Exercise objective:
From the line containing "Definition getNumProcs (g" down to the final line of the entries below, restate each line word for word and add nothing.

[Records drawn from a dataset]
(* ===== verification/PgisProcessor.v ===== *)
(** * PGIS: the processor

    [pgis/lib/src/PiraMCGProcessor.cpp]: the queue of phases, running them on
    the graph, and the file with the selected functions; and
    [registerEstimatorPhases] of [pgis/tool/PGISMain.cpp].

    The phases are objects on a heap, so that a phase can ask an earlier one
    (the statistics phase) for its results.  The files that are written are a
    map from their names to their contents. *)

From S2P Require Import Prelude Json MetaData BuiltinMD Callgraph CallgraphWf.
From S2P Require Import CallgraphOps Reach Dominators Dot PgisMD PgisAccess.
From S2P Require Import CgHelper PgisConfig PgisPhases PgisCounts LIPhase.

(** ** Phases *)

Inductive PhaseKind :=
  | NopEstimatorPhase (didRun : bool)
  | PhaseOnlyMain
  | PhaseFirstNLevels (ph : FirstNLevelsEstimatorPhase)
  | PhaseWLInstr (ph : WLInstrEstimatorPhase)
  | PhaseStatistics (ph : StatisticsEstimatorPhase)
  | PhaseStatementCount (ph : StatementCountEstimatorPhase)
  | PhaseSummingCount (ph : SummingCountPhase)
  | PhaseFill (ph : FillInstrumentationGapsPhase)
  | PhaseStore
  | PhaseLI (c : LIConfig).

(** The number of a phase is its place on the heap; [noReportRequired] is set
    and never read. *)
Record EstimatorPhase := mkPhase {
  phase_name : string;
  phase_IC : InstrumentationConfiguration;
  noReportRequired : bool;
  phase_kind : PhaseKind
}.

Definition EstimatorPhase_new (name : string) (k : PhaseKind) : EstimatorPhase :=
  mkPhase name IC_new false k.

Definition Inclusive_prefix (inclusive : bool) : string := if inclusive then "Incl-" else "Excl-".

Definition new_StatementCount (nStmt : Z) (inclusive : bool) (prev : option nat) : EstimatorPhase :=
  EstimatorPhase_new (Inclusive_prefix inclusive +:+ "StatementCount-" +:+ pretty nStmt)
    (PhaseStatementCount (StatementCount_new nStmt inclusive prev)).

Definition count_name (k : CountKind) : string :=
  match k with
  | ConditionalBranchesEstimatorPhase => "ConditionalBranches"
  | ConditionalBranchesReverseEstimatorPhase => "ConditionalBranchesReverse"
  | FPAndMemOpsEstimatorPhase => "IntMemoryAccesses"
  | LoopDepthEstimatorPhase => "LoopDepth"
  | GlobalLoopDepthEstimatorPhase => "GlobalLoopDepth"
  end.
Definition new_SummingCount (k : CountKind) (threshold : Z) (prev : option nat) : EstimatorPhase :=
  EstimatorPhase_new (Inclusive_prefix (kind_inclusive k) +:+ count_name k +:+ "-" +:+ pretty threshold)
    (PhaseSummingCount (SummingCount_new k threshold prev)).

Definition new_Statistics (shouldPrint : bool) : EstimatorPhase :=
  EstimatorPhase_new "StatisticsEstimatorPhase" (PhaseStatistics (Statistics_new shouldPrint)).
Definition new_Fill (cfg : GlobalConfig) : outcome EstimatorPhase :=
  ph ← Fill_new cfg; Ret (EstimatorPhase_new "FillInstrumentationGapsPhase" (PhaseFill ph)).
Definition new_Store : EstimatorPhase :=
  EstimatorPhase_new "StoreInstrumentationDecisionsPhase" PhaseStore.

(** ** The processor *)

Abbreviation FileMap := (gmap string string).

Section processor.
Context {JO : JsonOps} {MDI : MetaDataI} {IO : IterOrder} `{!PgisClasses}.

Record PiraMCGProcessor := mkProcessor {
  pr_graph : Callgraph;
  outputFile : string;
  appName : string;
  noOutputRequired : bool;
  outputDotBetweenPhases : bool;
  pr_phases : list nat;
  pr_heap : list EstimatorPhase;
  pr_files : FileMap
}.

Definition pr_set_graph (g : Callgraph) (p : PiraMCGProcessor) : PiraMCGProcessor :=
  mkProcessor g (outputFile p) (appName p) (noOutputRequired p) (outputDotBetweenPhases p)
    (pr_phases p) (pr_heap p) (pr_files p).
Definition pr_set_files (fs : FileMap) (p : PiraMCGProcessor) : PiraMCGProcessor :=
  mkProcessor (pr_graph p) (outputFile p) (appName p) (noOutputRequired p) (outputDotBetweenPhases p)
    (pr_phases p) (pr_heap p) fs.
Definition pr_set_phases (l : list nat) (p : PiraMCGProcessor) : PiraMCGProcessor :=
  mkProcessor (pr_graph p) (outputFile p) (appName p) (noOutputRequired p) (outputDotBetweenPhases p)
    l (pr_heap p) (pr_files p).
Definition pr_set_phase (i : nat) (ph : EstimatorPhase) (p : PiraMCGProcessor) : PiraMCGProcessor :=
  mkProcessor (pr_graph p) (outputFile p) (appName p) (noOutputRequired p) (outputDotBetweenPhases p)
    (pr_phases p) (<[i := ph]> (pr_heap p)) (pr_files p).

(** [new] and [registerEstimatorPhase]: the pointer is the next free place. *)
Definition registerEstimatorPhase (phase : EstimatorPhase) (noReport : bool) (p : PiraMCGProcessor)
    : PiraMCGProcessor * nat :=
  let i := length (pr_heap p) in
  (mkProcessor (pr_graph p) (outputFile p) (appName p) (noOutputRequired p) (outputDotBetweenPhases p)
     (pr_phases p ++ [i])
     (pr_heap p ++ [if noReport then mkPhase (phase_name phase) (phase_IC phase) true (phase_kind phase)
                    else phase]) (pr_files p), i).

Definition removeAllEstimatorPhases (p : PiraMCGProcessor) : PiraMCGProcessor := pr_set_phases [] p.
Definition hasPassesRegistered (p : PiraMCGProcessor) : bool := bool_decide (pr_phases p ≠ []).

(** The exit codes are [NoGraphConstructed] and [NoMainFunctionFound]. *)
Definition finalizeGraph (p : PiraMCGProcessor) : outcome PiraMCGProcessor :=
  if isEmpty (pr_graph p) then Throw (process_exit 1)
  else if decide (0 < cg_size (pr_graph p)) then
    r ← getMain (pr_graph p) false;
    match r.2 with None => Throw (process_exit 2) | Some _ => Ret (pr_set_graph r.1 p) end
  else Ret p.

(** *** The phases behind the virtual functions *)

(** The statistics phase that a pointer refers to. *)
Definition get_statistics (heap : list EstimatorPhase) (i : nat) : outcome StatisticsEstimatorPhase :=
  ph ← deref (heap !! i);
  match phase_kind ph with PhaseStatistics s => Ret s | _ => UB end.

Definition get_previous (heap : list EstimatorPhase) (pSEP : option nat)
    : outcome (option StatisticsEstimatorPhase) :=
  match pSEP with None => Ret None | Some i => s ← get_statistics heap i; Ret (Some s) end.

Definition doPrerequisites (fuel : nat) (k : PhaseKind) (g : Callgraph) : outcome Callgraph :=
  match k with PhaseLI _ => LI_doPrerequisites fuel g | _ => Ret g end.

Definition modifyGraph (cfg : GlobalConfig) (fuel : nat) (heap : list EstimatorPhase) (k : PhaseKind)
    (g : Callgraph) (mainMethod : NodePtr) : outcome (PhaseKind * Callgraph) :=
  match k with
  | NopEstimatorPhase _ => Ret (NopEstimatorPhase true, g)
  | PhaseOnlyMain => g ← OnlyMain_modifyGraph g mainMethod; Ret (k, g)
  | PhaseFirstNLevels ph => g ← FirstNLevels_modifyGraph ph fuel g mainMethod; Ret (k, g)
  | PhaseWLInstr ph => g ← WLInstr_modifyGraph ph g; Ret (k, g)
  | PhaseStatistics s => r ← Statistics_modifyGraph cfg fuel s g; Ret (PhaseStatistics r.1, r.2)
  | PhaseStatementCount ph =>
      prev ← get_previous heap (sc_pSEP ph);
      r ← StatementCount_modifyGraph cfg fuel prev ph g; Ret (PhaseStatementCount r.1, r.2)
  | PhaseSummingCount ph =>
      prev ← get_previous heap (sum_pSEP ph);
      r ← SummingCount_modifyGraph cfg fuel prev ph g; Ret (PhaseSummingCount r.1, r.2)
  | PhaseFill ph => r ← Fill_modifyGraph ph fuel g mainMethod; Ret (PhaseFill r.1, r.2)
  | PhaseStore => g ← Store_modifyGraph g; Ret (k, g)
  | PhaseLI c => g ← LI_modifyGraph c fuel g mainMethod; Ret (k, g)
  end.

(** Only the report of the statistics phase can fail. *)
Definition printReport (k : PhaseKind) : outcome unit :=
  match k with PhaseStatistics s => _ ← Statistics_report s; Ret tt | _ => Ret tt end.

(** *** The output *)

Definition instrumentation_file (p : PiraMCGProcessor) : string :=
  outputFile p +:+ "/instrumented-" +:+ appName p +:+ ".txt".

Definition text (lines : list string) : string := String.concat "" ((λ l, l +:+ newline) <$> lines).

Definition plain_lines (IC : InstrumentationConfiguration) : list string :=
  if decide (instrumentedNodes IC = ∅) then ["aFunctionThatDoesNotExist"]
  else iter_set (instrumentedNames IC).

Definition path_lines (g : Callgraph) (np : string * NodePtr) : outcome (list string) :=
  parents ← callers_ptr g np.2;
  foldM (λ acc parent, n ← ptr_node g parent;
           Ret (acc ++ ["INCLUDE " +:+ functionName n +:+ " -> " +:+ np.1])) [] (iter_set parents).

Definition scorep_lines (g : Callgraph) (IC : InstrumentationConfiguration) : outcome (list string) :=
  paths ← foldM (λ acc np, l ← path_lines g np; Ret (acc ++ l)) [] (iter_map (instrumentedPaths IC));
  Ret (["SCOREP_REGION_NAMES_BEGIN"] ++ ((λ name, "INCLUDE " +:+ name) <$> iter_set (instrumentedNames IC))
       ++ paths ++ ["SCOREP_REGION_NAMES_END"]).

(** The file is written anew for every phase. *)
Definition dumpInstrumentedNames (cfg : GlobalConfig) (IC : InstrumentationConfiguration)
    (p : PiraMCGProcessor) : outcome PiraMCGProcessor :=
  if noOutputRequired p then Ret p
  else
    scorepOutput ← getAs bool cfg scorepOut;
    lines ← (if scorepOutput : bool then scorep_lines (pr_graph p) IC else Ret (plain_lines IC));
    Ret (pr_set_files (<[instrumentation_file p := text lines]> (pr_files p)) p).

(** [DotGenerator::output] for one phase. *)
Definition dot_between_phases (name : string) (p : PiraMCGProcessor) : outcome PiraMCGProcessor :=
  if outputDotBetweenPhases p then
    s ← generate true (pr_graph p);
    Ret (pr_set_files (<["./DotOutput/" +:+ name +:+ "-PGIS-Dot.dot" := s +:+ newline]> (pr_files p)) p)
  else Ret p.

(** *** Running the phases *)

Definition run_phase (cfg : GlobalConfig) (fuel : nat) (mainFunction : NodePtr) (i : nat)
    (p : PiraMCGProcessor) : outcome PiraMCGProcessor :=
  phase ← deref (pr_heap p !! i);
  g ← doPrerequisites fuel (phase_kind phase) (pr_graph p);
  r ← modifyGraph cfg fuel (pr_heap p) (phase_kind phase) g mainFunction;
  ic ← generateIC r.2 (phase_IC phase);
  _ ← printReport r.1;
  let p := pr_set_graph ic.1
             (pr_set_phase i (mkPhase (phase_name phase) ic.2 (noReportRequired phase) r.1) p) in
  p ← dumpInstrumentedNames cfg ic.2 p;
  dot_between_phases (phase_name phase) p.

(** The queue is emptied from the front; no phase registers another. *)
Fixpoint run_queue (cfg : GlobalConfig) (fuel : nat) (mainFunction : NodePtr) (queue : list nat)
    (p : PiraMCGProcessor) : outcome PiraMCGProcessor :=
  match queue with
  | [] => Ret (pr_set_phases [] p)
  | i :: queue => p ← run_phase cfg fuel mainFunction i p; run_queue cfg fuel mainFunction queue p
  end.

Definition applyRegisteredPhases (cfg : GlobalConfig) (fuel : nat) (p : PiraMCGProcessor)
    : outcome PiraMCGProcessor :=
  p ← finalizeGraph p;
  m ← getMain (pr_graph p) false;
  match m.2 with
  | None => Throw (process_exit 2)
  | Some _ => run_queue cfg fuel m.2 (pr_phases p) (pr_set_graph m.1 p)
  end.

(** *** [registerEstimatorPhases] of [PGISMain.cpp], for the static selection *)

Definition heuristic_phase (h : HeuristicSelection) (statEstimator : nat) : EstimatorPhase :=
  match heuristic_kind h with
  | None => new_StatementCount 2000 true (Some statEstimator)
  | Some k => new_SummingCount k 0 (Some statEstimator)
  end.

Definition registerEstimatorPhases (cfg : GlobalConfig) (fillInstrumentationGaps : bool)
    (p : PiraMCGProcessor) : outcome PiraMCGProcessor :=
  let st := registerEstimatorPhase (new_Statistics false) false p in
  heuristicMode ← getSelectedHeuristic cfg;
  let p := (registerEstimatorPhase (heuristic_phase heuristicMode st.2) false st.1).1 in
  p ← (if fillInstrumentationGaps
       then f ← new_Fill cfg; Ret (registerEstimatorPhase f false p).1 else Ret p);
  let p := (registerEstimatorPhase (new_Statistics true) false p).1 in
  Ret (registerEstimatorPhase new_Store false p).1.

(** *** Other functions *)

Definition isNodeListed (whiteNodes : list string) (node : string) : bool :=
  existsb (λ wNode, bool_decide (node = wNode)) whiteNodes.

(** The lines of the file, if it can be opened; empty lines are left out. *)
Definition readWhitelist (lines : option (list string)) (whiteNodes : list string)
    : list string * bool :=
  match lines with
  | None => (whiteNodes, false)
  | Some l => (whiteNodes ++ filter (λ s, s ≠ "") l, true)
  end.

(** [get<BaseProfileData>()] is null for nodes without a profile; the loop is
    left after the first node that has locations of other processes. *)
Definition count_procs (st : Z * Z) (loc : CgLocation) : Z * Z :=
  if decide (loc_procId loc ≠ st.2) then ((st.1 + 1)%Z, loc_procId loc) else st.

Fixpoint num_procs (g : Callgraph) (l : list NodePtr) (st : Z * Z) : outcome Z :=
  match l with
  | [] => Ret st.1
  | p :: l =>
      bpd ← ptr_get BaseProfileData g p;
      b ← deref bpd;
      let st := foldl count_procs st (cgLoc b) in
      if decide (st.1 > 1)%Z then Ret st.1 else num_procs g l st
  end.
Definition getNumProcs (g : Callgraph) : outcome Z := num_procs g (node_ptrs g) (1, 0)%Z.
End processor.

Output of the task:
Definition getNumProcs (g : Callgraph) : outcome Z := num_procs g (node_ptrs g) (1, 0)%Z.
End processor.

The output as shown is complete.